Rutledge e il South Carolina Privy Council hanno esortato Moultrie a inviare una lettera al nemico chiedendo quali termini sarebbero stati concessi se gli americani si fossero arresi. Prevost aveva dato a suo fratello, il tenente colonnello Prevost, l'autorità di convocare la città. Quest'ultimo ha risposto agli americani che qualsiasi guarnigione che non avesse accettato la pace e la protezione del re sarebbe stato considerato prigioniero di guerra.

Nonostante le preoccupazioni di Rutledge e del Consiglio privato, Moultrie ei suoi ufficiali hanno sostenuto con veemenza che avrebbero dovuto resistere. I funzionari civili hanno prevalso, tuttavia, e hanno chiesto a Moultrie di inviare una proposta a Prevost che offriva la neutralità della Carolina del Sud in cambio della sicurezza di Charleston. La questione se lo stato apparterrebbe agli Stati Uniti o alla Gran Bretagna alla fine della guerra sarebbe stata determinata dal trattato di pace.

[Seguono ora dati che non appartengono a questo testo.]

Lemma truthy_text j : truthy j = true -> py_str j <> "".
Proof.
  destruct j as [|[]|z|s|l|d]; simpl; try done.
  - destruct (str_of_Z_cons z) as (a & t & -> & _). done.
  - destruct s; done.
Qed.

Lemma own_skip_payload d t :
  (skip_payload <$> own_skip d) ++ filter (fun d => scheduler_skip_kind d = Some SKIP_CONFIGURATION) t =
  filter (fun d => scheduler_skip_kind d = Some SKIP_CONFIGURATION) (d :: t).
Proof. unfold own_skip. rewrite filter_cons. case_bool_decide; by case_decide. Qed.

Lemma own_skip_named d : Forall (fun s => reason s <> "" /\ repository s <> Some "") (own_skip d).
Proof.
  unfold own_skip. case_bool_decide; [|done]. apply Forall_singleton. cbn [reason repository].
  split.
  - apply truthy_text. unfold jor. by destruct (truthy (jget_or_null "reason" d)) eqn:E.
  - destruct (String.eqb _ "") eqn:E; [done|]. apply String.eqb_neq in E. congruence.
Qed.

(** What holds of every value of the tree. *)
Definition skips_ok (r : json) : Prop :=
  skip_payload <$> find_configuration_skips r =
    filter (fun d => scheduler_skip_kind d = Some SKIP_CONFIGURATION) (result_tree r) /\
  Forall (fun s => reason s <> "" /\ repository s <> Some "") (find_configuration_skips r).

Lemma skips_ok_list l :
  Forall skips_ok l ->
  skip_payload <$> mjoin (find_configuration_skips <$> l) =
    filter (fun d => scheduler_skip_kind d = Some SKIP_CONFIGURATION) (mjoin (result_tree <$> l)) /\
  Forall (fun s => reason s <> "" /\ repository s <> Some "") (mjoin (find_configuration_skips <$> l)).
Proof.
  induction 1 as [|x l [Hx1 Hx2] _ [IH1 IH2]]; [done|]. csimpl.
  rewrite fmap_app, filter_app, Hx1, IH1. split; [done|]. by apply Forall_app.
Qed.

Lemma skips_of_tree r : skips_ok r /\ forall l, r = JList l -> Forall skips_ok l.
Proof.
  induction r as [| | | |l IH|d IH] using json_ind'; try done.
  - split; [done|]. intros l' [= <-]. eapply Forall_impl; [exact IH|]. by intros x [Hx _].
  - split; [|done]. unfold skips_ok. cbn [find_configuration_skips result_tree].
    rewrite (nested_results find_configuration_skips), (nested_results result_tree).
    rewrite fmap_app, <- own_skip_payload, Forall_app.
    pose proof (own_skip_named d) as Hd.
    destruct (jget "results" d) as [v|] eqn:Ev; [|by split].
    apply jget_elem in Ev. rewrite Forall_forall in IH.
    destruct (IH _ Ev) as [_ Hl]. destruct v as [| | | |l|]; try (by split).
    destruct (skips_ok_list l (Hl l eq_refl)) as [E1 E2]. rewrite E1. by split.
Qed.

(** ** Texts that contain others *)

Lemma prefix_app x b : startswith x (x +:+ b) = true.
Proof. unfold startswith. induction x as [|c x IH]; simpl; [by destruct b|]. by destruct (Ascii.ascii_dec c c). Qed.

Lemma contains_app x a b : str_contains x (a +:+ x +:+ b) = true.
Proof.
  induction a as [|c a IH].
  - change ("" +:+ ?y) with y. destruct (x +:+ b) as [|d t] eqn:E.
    + destruct x; [done|discriminate].
    + cbn [str_contains]. by rewrite <- E, prefix_app.
  - change (String c a +:+ ?y) with (String c (a +:+ y)). cbn [str_contains]. by rewrite IH, orb_true_r.
Qed.

Lemma join_elem sep l x : x ∈ l -> exists a b, join sep l = a +:+ x +:+ b.
Proof.
  induction l as [|y [|z l] IH]; intros Hx.
  - by apply elem_of_nil in Hx.
  - apply list_elem_of_singleton in Hx as ->. exists "", "". by rewrite str_app_nil.
  - apply elem_of_cons in Hx as [->|Hx]; cbn [join].
    + exists "", (sep +:+ join sep (z :: l)). done.
    + destruct (IH Hx) as (a & b & E). cbn [join] in E. rewrite E.
      exists (y +:+ sep +:+ a), b. by rewrite !str_app_assoc.
Qed.
(* ===== verification/FailureGuard.v ===== *)
(** Failure guards: the latch and edge evaluation of
    [brain/systems/failure_guard/core.py] over the interfaces of its two stores,
    and the stores that implement them, the cycle alert latches of
    [cycle_latches.py] and the trigger states of [state_repository.py].

    The normalisation of failure texts by regular expressions is not modelled. *)
From S2P Require Import Prelude.
From S2P Require Import PyStr.
From S2P Require Import Json.
From S2P Require Import JsonText.
From S2P Require Import Status.
Open Scope string_scope.
Open Scope bool_scope.
Open Scope list_scope.

(** * Triggers and their results *)

Definition _RESERVED_PUBLIC_DETAIL_KEYS : list string := ["kind"; "alerted_at"; "crossed"].

Record FailureGuardTriggerResult : Type := {
  r_kind : string;
  r_active : bool;
  r_public_details : dict;
  r_alert_title : string;
  r_alert_summary : string;
}.

(** [FailureRecord.__post_init__]. *)
Definition make_failure_record (signature_input error_text : string) : result (string * string) :=
  if String.eqb (strip signature_input) ""
  then Err (ValueError "failure signature input must not be empty")
  else Ok (signature_input, error_text).

(** [FailureGuardTriggerResult.__post_init__]. *)
Definition make_trigger_result (r : FailureGuardTriggerResult) : result FailureGuardTriggerResult :=
  let conflicts := filter (fun k => k ∈ (r_public_details r).*1) _RESERVED_PUBLIC_DETAIL_KEYS in
  if String.eqb (r_kind r) "" then Err (ValueError "failure-guard trigger kind must not be empty")
  else if decide (conflicts = []) then Ok r
  else Err (ValueError ("Failure-guard trigger details use reserved keys: "
              +:+ join ", " (py_sorted str_leb conflicts))).

(** The [Literal] modes and events of the guard. *)
Inductive FailureGuardNewEdgeMode : Type := IGNORE | DETECT | LATCH.
Inductive FailureGuardLifecycleEvent : Type := NEW_FAILURE | REPEATED_FAILURE | SUCCESS.

#[export] Instance FailureGuardNewEdgeMode_eq_dec : EqDecision FailureGuardNewEdgeMode.
Proof. solve_decision. Defined.

(** A registered trigger: the two modes of [FailureGuardTriggerMode], each with the
    methods its registration requires.  [transition_state] answers [None] to
    clear the state. *)
Inductive FailureGuardTriggerRegistration (Ctx : Type) : Type :=
| Stateless (k : string) (evaluate : Ctx -> FailureGuardTriggerResult)
| Stateful (k : string) (evaluate_with_state : Ctx -> dict -> FailureGuardTriggerResult)
    (transition_state : Ctx -> dict -> FailureGuardLifecycleEvent -> option dict).
Arguments Stateless {Ctx}.
Arguments Stateful {Ctx}.

Definition kind_of {Ctx} (t : FailureGuardTriggerRegistration Ctx) : string :=
  match t with Stateless k _ => k | Stateful k _ _ => k end.

(** * The interfaces of the stores *)

(** [FailureGuardStore]: the latches of one guarded subject. *)
Class FailureGuardStore (S : Type) : Type := {
  load_latches : S -> gmap string instant;
  create_latch : string -> instant -> S -> result S;
  create_latch_fresh : forall k t s, load_latches s !! k = None ->
    exists s', create_latch k t s = Ok s' /\ load_latches s' = <[k := t]> (load_latches s);
}.

(** [FailureGuardStateStore]: the states of the triggers of one subject. *)
Class FailureGuardStateStore (S : Type) : Type := {
  load_trigger_states : S -> gmap string dict;
  save_trigger_state : string -> dict -> S -> S;
  delete_trigger_state : string -> S -> S;
  save_state_law : forall k d s, jwf (JObj d) ->
    load_trigger_states (save_trigger_state k d s) = <[k := d]> (load_trigger_states s);
  delete_state_law : forall k s,
    load_trigger_states (delete_trigger_state k s) = delete k (load_trigger_states s);
}.

(** * Evaluation *)

Section states.
Context {Ctx S : Type} `{FailureGuardStateStore S}.

Definition async_evaluate_failure_guard_triggers (context : Ctx)
    (triggers : list (FailureGuardTriggerRegistration Ctx)) (s : S) : list FailureGuardTriggerResult :=
  let states := load_trigger_states s in
  (fun t => match t with
   | Stateful k evaluate_with_state _ => evaluate_with_state context (default [] (states !! k))
   | Stateless _ evaluate => evaluate context
   end) <$> triggers.

(** The body of the loop over the triggers; the states were read before it. *)
Definition transition_one (context : Ctx) (event : FailureGuardLifecycleEvent)
    (states : gmap string dict) (s : S) (t : FailureGuardTriggerRegistration Ctx) : S :=
  match t with
  | Stateless _ _ => s
  | Stateful k _ transition_state =>
      match transition_state context (default [] (states !! k)) event with
      | None => delete_trigger_state k s
      | Some next => save_trigger_state k next s
      end
  end.
Lemma idle_standing prev next c : pending_tool_ids c = [] -> standing prev next c = cleaned c.
Proof. intros E. unfold standing. by rewrite E. Qed.

(** What one more message does to the transcript. *)
Definition steps (prev : option message) (m : message) (c c' : cleaning) : Prop :=
  follows (Some m) c' /\
  forall next, standing (Some m) next c' = standing prev (Some m) c ++ mended prev m next.

Lemma idle_follows m c : pending_tool_ids c = [] -> calls m = [] -> follows (Some m) c.
Proof. intros Hp Hc. by split; [intros _ p [= <-]|]. Qed.

Lemma no_calls_use m b : has_role "assistant" m = true -> calls m = [] -> b ∈ blocks_of m -> is_use b = false.
Proof.
  intros Ha Hc Hb. apply not_true_iff_false. intros Hu. unfold calls in Hc. rewrite Ha in Hc.
  assert (Hin : _tool_use_id b ∈ _tool_use_id <$> filter (fun b => is_use b = true) (blocks_of m))
    by (by apply list_elem_of_fmap_2, list_elem_of_filter).
  rewrite Hc in Hin. by apply not_elem_of_nil in Hin.
Qed.

(** A message read while nothing is pending. *)
Lemma clean_message_steps prev m c c' :
  pending_tool_ids c = [] -> ids_hashable m -> (forall p, prev = Some p -> calls p = [] \/ calls_answered p (Some m) = false) ->
  clean_message m (content_of m) c = Ok c' ->
  follows (Some m) c' /\ forall next, standing (Some m) next c' = cleaned c ++ mended prev m next.
Proof.
  intros Hp Hh Hprev. unfold clean_message. destruct (is_list (content_of m)) eqn:El.
  2:{ destruct (no_blocks _ El) as [Hc _]. intros E.
      assert (Ok (append_cleaned m c) = Ok c') as [= <-] by (by destruct (content_of m)).
      split; [by apply idle_follows|]. intros next. rewrite idle_standing by done. cbn. f_equal.
      unfold mended. by destruct (content_of m). }
  destruct (list_content _ El) as [Ej Ec]. rewrite Ec.
  destruct (select _ _) as [uses|] eqn:Eu; [|done]. cbn [mbind result_bind]. apply select_ok in Eu as [-> _]. cbn [yes].
  destruct (py_set _) as [ids|] eqn:Es; [|done]. cbn [mbind result_bind]. apply py_set_ok in Es as (_ & Hs1 & Hs2).
  destruct (has_role "user" m) eqn:Er.
  - destruct (_drop_blocks _ _) as [r|] eqn:Ed; [|done]. cbn [mbind result_bind].
    apply drop_blocks_ok in Ed as [-> _]. intros E. injection E as <-. unfold kept_blocks. set (l := filter _ _).
    split; [apply idle_follows; [by destruct l|by apply calls_user]|]. intros next.
    rewrite idle_standing by (by destruct l).
    rewrite (mended_user prev m next (fun b => negb (yes (Ok (has_type "tool_result" b))))); [|done..|].
    + cbv zeta. fold l. destruct l; [by rewrite app_nil_r|done].
    + intros b _. rewrite stays_user by done. destruct prev as [p|]; [|by rewrite orb_false_r].
      destruct (Hprev p eq_refl) as [E|E]; rewrite E; cbn; rewrite ?andb_false_r; by rewrite orb_false_r.
  - intros E. injection E as <-.
    assert (Hsilent : ~ silent_user m) by (intros [? _]; congruence).
    destruct (has_role "assistant" m) eqn:Ea; cbn [andb].
    2:{ assert (Hc : calls m = []) by (unfold calls; by rewrite Ea).
        split; [by apply idle_follows|]. intros next. rewrite idle_standing by done. cbn. f_equal. symmetry.
        apply mended_same; [|done]. intros b _. unfold stays. by rewrite Ea, Er. }
    assert (Hcalls : calls m = _tool_use_id <$>
      filter (fun b => has_type "tool_use" b && truthy (_tool_use_id b) = true) (blocks_of m)).
    { unfold calls. by rewrite Ea. }
    destruct ids as [|id ids]; cbn [length Nat.eqb negb].
    + assert (Hc : calls m = []).
      { rewrite Hcalls. destruct (_ <$> _) as [|x l]; [done|]. exfalso. specialize (Hs2 x (list_elem_of_here _ _)). done. }
      split; [by apply idle_follows|]. intros next. rewrite idle_standing by done. cbn. f_equal. symmetry.
      apply mended_same; [|done]. intros b Hb. unfold stays. rewrite (no_calls_use m b) by done.
      by rewrite andb_false_r, Er.
    + split.
      * split; [done|]. intros _. exists (cleaned c), m. cbn. rewrite Hcalls, length_app. cbn.
        split_and!; try done. f_equal. lia.
      * intros next. erewrite pending_standing; [|done|done|done]. f_equal. by apply mended_other.
Qed.

(** The pending calls of the assistant message [p] just read. *)
Section busy.
Context (p : message) (pending : list json) (Hp : ids_hashable p) (Hne : pending <> []).
Context (Ha : has_role "assistant" p = true).
Context (Hsub : forall x, x ∈ pending -> x ∈ calls p) (Hall : forall x, x ∈ calls p -> py_in x pending = true).

Lemma calls_hashable m x : ids_hashable m -> x ∈ calls m -> hashable x = true.
Proof.
  intros Hm%blocks_hashable Hx. unfold calls in Hx. destruct (has_role "assistant" m); [|by apply not_elem_of_nil in Hx].
  apply list_elem_of_fmap in Hx as (b & -> & [_ Hb]%list_elem_of_filter).
  rewrite Forall_forall in Hm. by destruct (Hm b Hb).
Qed.

Lemma answers_hashable m x : ids_hashable m -> x ∈ answers m -> hashable x = true.
Proof.
  intros Hm%blocks_hashable Hx. unfold answers in Hx. destruct (has_role "user" m); [|by apply not_elem_of_nil in Hx].
  apply list_elem_of_fmap in Hx as (b & -> & [_ Hb]%list_elem_of_filter).
  rewrite Forall_forall in Hm. by destruct (Hm b Hb).
Qed.

(** Being pending and being one of the calls is the same. *)
Lemma pending_calls x : py_in x pending = py_in x (calls p).
Proof using All.
  apply eq_true_iff_eq. split; [by apply py_in_mono|]. intros Hx. apply py_in_trans with (calls p); [|done|done].
  apply Forall_forall. intros z Hz. by apply (calls_hashable p), Hsub.
Qed.

Lemma matching_answered m found : ids_hashable m ->
  matching_result_ids pending m = Ok found ->
  has_role "user" m && set_eqb found pending = calls_answered p (Some m).
Proof using All.
  intros Hm Ef. apply eq_true_iff_eq. split.
  - intros He. destruct (matching_ok pending m found Hne Ef He) as (Hr & Hl & Hh & Hin & Hex).
    apply forallb_forall. intros x Hx%list_elem_of_In.
    apply py_in_mono with found.
    + intros y (b & Hb & [Ht _] & ->)%Hex. unfold answers. rewrite Hr.
      by apply list_elem_of_fmap_2, list_elem_of_filter.
    + apply py_in_trans with pending; [done|done|by apply Hall].
  - intros He. cbn in He. rewrite forallb_forall in He.
    assert (Hin : forall y, y ∈ pending -> py_in y (answers m) = true) by (intros y Hy; by apply He, list_elem_of_In, Hsub).
    assert (Hr : has_role "user" m = true /\ is_list (content_of m) = true).
    { destruct pending as [|y l]; [done|]. specialize (Hin y (list_elem_of_here _ _)).
      split; apply not_false_iff_true; intros E; [rewrite answers_other in Hin by done|
        rewrite (proj2 (no_blocks m E)) in Hin]; done. }
    destruct Hr as [Hr Hl]. rewrite Hr. cbn [andb]. unfold matching_result_ids in Ef. rewrite Hr in Ef.
    destruct (list_content _ Hl) as [_ El]. rewrite El in Ef.
    destruct (select _ _) as [l|] eqn:Es; [|done]. cbn [mbind result_bind] in Ef.
    apply select_ok in Es as [-> Hok]. apply py_set_ok in Ef as (Hh & Hsub' & Hall').
    unfold set_eqb. apply andb_true_iff. split; apply forallb_forall; intros x Hx%list_elem_of_In.
    + apply Hsub' in Hx as (b & -> & [Hy _]%list_elem_of_filter)%list_elem_of_fmap.
      unfold is_result_where in Hy. destruct (has_type "tool_result" b); [|done]. by apply yes_in_set.
    + destruct (proj1 (py_in_exists _ _) (Hin x Hx)) as (z & Hz & Exz).
      assert (Hhz : hashable z = true) by (by apply (answers_hashable m)).
      assert (Hhx : hashable x = true) by (by eapply hashable_eqb).
      assert (Hzp : py_in z pending = true).
      { apply py_in_exists. exists x. split; [done|]. apply py_eqb_key; [done|]. symmetry. by apply py_eqb_key. }
      unfold answers in Hz. rewrite Hr in Hz. apply list_elem_of_fmap in Hz as (b & -> & [Ht Hb]%list_elem_of_filter).
      apply py_in_trans with [_tool_result_id b]; [|intros y ->%list_elem_of_singleton; apply Hall'|
        by apply py_in_exists; exists (_tool_result_id b); split; [left|]].
      { apply Forall_forall. intros y Hy%Hsub'. by eapply Forall_forall in Hh. }
      apply list_elem_of_fmap_2, list_elem_of_filter. split; [|done].
      unfold is_result_where, in_set. by rewrite Ht, Hhz, Hzp.
Qed.

(** Withdrawing the pending calls is taking the calls from the message. *)
Lemma withdrawn_stays next b : b ∈ blocks_of p -> calls_answered p next = false ->
  negb (yes (drop_pending pending b)) = stays None p next b.
Proof using All.
  intros Hb Hn. unfold drop_pending, stays. rewrite Ha, Hn. cbn [andb].
  assert (Hu : has_role "user" p = false).
  { destruct (has_role "user" p) eqn:E; [|done]. by rewrite (role_exclusive _ E) in Ha. }
  rewrite Hu. cbn [andb]. unfold is_use. destruct (has_type "tool_use" b) eqn:Ht; [|done]. cbn [andb].
  pose proof Hp as Hh%blocks_hashable. rewrite Forall_forall in Hh. destruct (Hh b Hb) as [Hhash _].
  unfold in_set. rewrite Hhash. cbn [yes]. rewrite pending_calls.
  assert (E : py_in (_tool_use_id b) (calls p) = truthy (_tool_use_id b)); [|by rewrite E; destruct (truthy _)].
  apply eq_true_iff_eq. split.
  - intros (y & Hy & E)%py_in_exists. rewrite (truthy_key _ _ Hhash E). unfold calls in Hy. rewrite Ha in Hy.
    apply list_elem_of_fmap in Hy as (b' & -> & [[_ Ht']%andb_true_iff _]%list_elem_of_filter). done.
  - intros Ht'. apply py_in_key; [done|]. apply list_elem_of_fmap_2. unfold calls. rewrite Ha.
    apply list_elem_of_fmap_2, list_elem_of_filter. split; [|done]. unfold is_use. by rewrite Ht, Ht'.
Qed.
End busy.

Lemma assistant_only p : has_role "assistant" p = true -> has_role "user" p = false.
Proof. intros Ha. destruct (has_role "user" p) eqn:E; [|done]. by rewrite (role_exclusive _ E) in Ha. Qed.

Quando il messaggio è stato inviato al tenente colonnello Prevost il 12 maggio, ha risposto che non era venuto a titolo legislativo e che i suoi affari erano con il generale Moultrie come comandante militare e non con il governatore Rutledge. La ricezione di queste parole a Charleston ha spinto Moultrie a prendere il comando. Incontrando i suoi ufficiali, il governatore e il Consiglio privato, affermò che avrebbero "combattuto". Terminata la tregua, ordinò subito agli uomini sulle linee di prepararsi a difendere la città.

La mattina seguente, il 13 maggio, la guarnigione scoprì, con grande sorpresa, che gli inglesi si erano ritirati. Pulaski ha tentato di perseguire la forza in ritirata, ma ha scoperto che aveva raggiunto in modo sicuro James Island a sud-ovest di Charleston.

Il 6 maggio Lincoln stava tornando di corsa lungo il fiume Savannah per dare il cambio a Charleston. Gli inglesi hanno intercettato una lettera che indicava il suo ritorno, che ha influenzato la decisione di Prevost di ritirarsi. Anche la sua mancanza di artiglieria d'assedio e una forza navale cooperante lo influenzarono. Probabilmente Prevost non avrebbe potuto prendere Charleston con i mezzi che aveva a disposizione, ma ha scommesso nel convocare la città nello stesso modo in cui ha scommesso nel trasferirsi nella Carolina del Sud piuttosto che opporsi a Lincoln nel backcountry della Georgia. Il lancio dei dadi di attraversare la Savannah nella Carolina del Sud ha pagato in quanto Lincoln è stato costretto ad abbandonare la spedizione contro la Georgia. Dato questo successo, il fallimento di Prevost nel prendere Charleston aveva poca importanza.

Alcuni abitanti della Carolina del Sud, nel frattempo, hanno criticato duramente Lincoln per essere andato in Georgia e aver lasciato lo stato indifeso. Lincoln era sensibile a questi commenti e ha chiesto il permesso di dimettersi. Il Congresso continentale accettò la sua richiesta, ma Moultrie e Rutledge lo convinsero a restare. Con la controversia fresca nella sua mente, Lincoln, nel bene e nel male, avrebbe mantenuto le sue truppe in città quando gli inglesi tornarono nel 1780.

Dopo essere rimasto su James Island diversi giorni, Prevost spostò il suo esercito a Johns Island e tornò nell'area di Beaufort a partire dal 16 giugno. Lincoln ha attaccato la sua retroguardia a Stono Ferry il 20 giugno in una sanguinosa sconfitta per gli americani che ha posto fine alla campagna.